Der "Tatort" ohne Grimme-Preis?
Der Sieg der Serie bei Grimme 2016 geht einher mit der Niederlage des Einzelstücks, in anderen Jahren die Königsdisziplin bei Grimme. Nur der ZDF-Film „Patong Girl“ um das Thema „Transsexualität“ schafft den Preissprung, aber kein 20-Uhr-15-Film der ARD am Mittwoch, kein Fernsehfilm der Woche im Zweiten am Montag – und kein „Tatort“? Hat die NDR-Produktion „Borowski und die Rückkehr des stillen Gastes“, das Duell zwischen Axel Milberg und Lars Eidinger, nicht die Grenzen der Routine übersprungen und sehr kenntlich gemacht, wie sehr gutes Fernsehen von sehr guten Büchern und sehr gutem Schauspiel abhängt?
In der Preiskategorie Unterhaltung/Spezial/Innovation war die Grimme-übliche Rangordnung wiederhergestellt: drei Preise und alle für öffentlich-rechtliche Produktionen und Protagonisten. ZDF-Satiriker Jan Böhmermann bekam den Preis für seine Satire „#Varoufake“ im „Neo Magazin Royale“. Für eine Nacht hatte Böhmermann Medien-Deutschland stark verunsichert. Er hatte frech behauptet, seine Redaktion habe das Varoufakis-Video mit dem Stinkefinger im Jauch-Talk erst erfunden, dann ins Netz gestellt und anschließend beobachtet, wie sich die skandalgierige Medienmeute darauf stürzte. Die Grimme-Jury war außer sich vor Freude. In ihrer Begründung heißt es: „Böhmermann hat nicht nur die Inszenierungsmechanismen der Boulevardindustrie entlarvt, ihm gebührt auch das Verdienst einer großen Medienkritik.“ Olli Dittrich gewann mit der WDR-Produktion „Schorsch Aigner – der Mann, der Franz Beckenbauer war“ seinen schon vierten Grimme-Preis: „Das Wichtigste ist, man hält den Ball flach“, sagte Dittrich am Mittwoch in Essen bei der Pressekonferenz zu Grimme 2016. Der zum ersten Mal vergebene Innovationspreis in der Unterhaltung geht an „Streetphilosophy“ (RBB/Arte), da werden große Themen, große Gedanken in so kurzer wie kluger Form behandelt.
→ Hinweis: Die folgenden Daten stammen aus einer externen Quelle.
Lemma batch_agrees_with_incremental_witness :
  MyCustomIndicator.__init__ 2 (PyDecimal 1) =
    Ok (MyCustomIndicator.mk 2 (PyDecimal 1) [] None) /\
  fst (feed MyCustomIndicator.update decimal_bars
         (MyCustomIndicator.mk 2 (PyDecimal 1) [] None)) =
    map (spec_rolling (spec_scaled_mean (PyDecimal 1)) 2 (map close decimal_bars))
        (seq 0 (length decimal_bars)) /\
  fst (MyCustomIndicator.calculate decimal_bars
         (MyCustomIndicator.mk 2 (PyDecimal 1) [] None)) =
    collect (map (spec_rolling (spec_scaled_mean (PyDecimal 1)) 2
                    (map close decimal_bars))
                 (seq 0 (length decimal_bars))).
Proof.
  assert (Hinit : MyCustomIndicator.__init__ 2 (PyDecimal 1) =
                  Ok (MyCustomIndicator.mk 2 (PyDecimal 1) [] None))
    by (vm_compute; reflexivity).
  split; [exact Hinit|].
  destruct (proj1 (batch_agrees_with_incremental 2 (PyDecimal 1) decimal_bars)
              (MyCustomIndicator.mk 2 (PyDecimal 1) [] None) Hinit)
    as (Hfeed & Hcalc & _).
  split; [exact Hfeed | exact Hcalc].
Defined.

(** C6. [reset()] empties the stored prices and the cached value and
    keeps the parameters (period and multiplier, or period and num_std);
    the object it leaves is the one the constructor builds from these
    parameters, so feeding any bars after [reset()] gives, call by call,
    what a fresh instance of the same configuration gives. *)
Theorem reset_restarts {val} `{Num.Ops val} (bars : list (Bar val)) :
  (forall self fresh,
     MyCustomIndicator.__init__ (MyCustomIndicator.period self)
       (MyCustomIndicator.multiplier self) = Ok fresh ->
     let after := snd (MyCustomIndicator.reset self) in
     fst (MyCustomIndicator.reset self) = Ok tt /\
     MyCustomIndicator._prices after = [] /\
     MyCustomIndicator._current_value after = None /\
     MyCustomIndicator.period after = MyCustomIndicator.period self /\
     MyCustomIndicator.multiplier after = MyCustomIndicator.multiplier self /\
     feed MyCustomIndicator.update bars after =
     feed MyCustomIndicator.update bars fresh) /\
  (forall self fresh,
     MyCustomMultiValueIndicator.__init__ (MyCustomMultiValueIndicator.period self)
       (MyCustomMultiValueIndicator.num_std self) = Ok fresh ->
     let after := snd (MyCustomMultiValueIndicator.reset self) in
     fst (MyCustomMultiValueIndicator.reset self) = Ok tt /\
     MyCustomMultiValueIndicator._prices after = [] /\
     MyCustomMultiValueIndicator._current_value after = None /\
     MyCustomMultiValueIndicator.period after = MyCustomMultiValueIndicator.period self /\
     MyCustomMultiValueIndicator.num_std after = MyCustomMultiValueIndicator.num_std self /\
     feed MyCustomMultiValueIndicator.update bars after =
     feed MyCustomMultiValueIndicator.update bars fresh).
Proof.
  split; intros self fresh Hinit after.
  - apply single_init_inv in Hinit as (_ & _ & ->).
    repeat split; reflexivity.
  - apply bands_init_inv in Hinit as (_ & _ & ->).
    repeat split; reflexivity.
Qed.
"Marhaba", eine Netzdoku für Flüchtlinge
Grimme-Direktorin Frauke Gerlach hob bei den Auszeichnungen für Privatsender beispielhaft die Reihe „Marhaba – Ankommen in Deutschland“ für Flüchtlinge hervor, mit der n-tv und Autor Constantin Schreiber „großes gesellschaftliches Engagement“ bewiesen hätten. Zum ersten Mal wurde damit ein Format ausgezeichnet, das zunächst ausschließlich für das Netz produziert wurde. Drei Preise wurden in der Kategorie „Information und Kultur“ vergeben: für die Langzeitdokumentation „Göttliche Lage“ (WDR/Arte) über den sozialen Wandel in einem Dortmunder Stadtviertel, für „Die Folgen der Tat“ (WDR/SWR/NDR) über die Morde der RAF und deren Konsequenzen und für die Reihe „Vom Ordnen der Dinge“ (ZDF/Arte). Den erstmals für besondere journalistische Leistung vergebenen Grimme-Preis bekamen SWR und BR für die Recherche „Tödliche Exporte“ zum Thema illegalen Waffenhandel.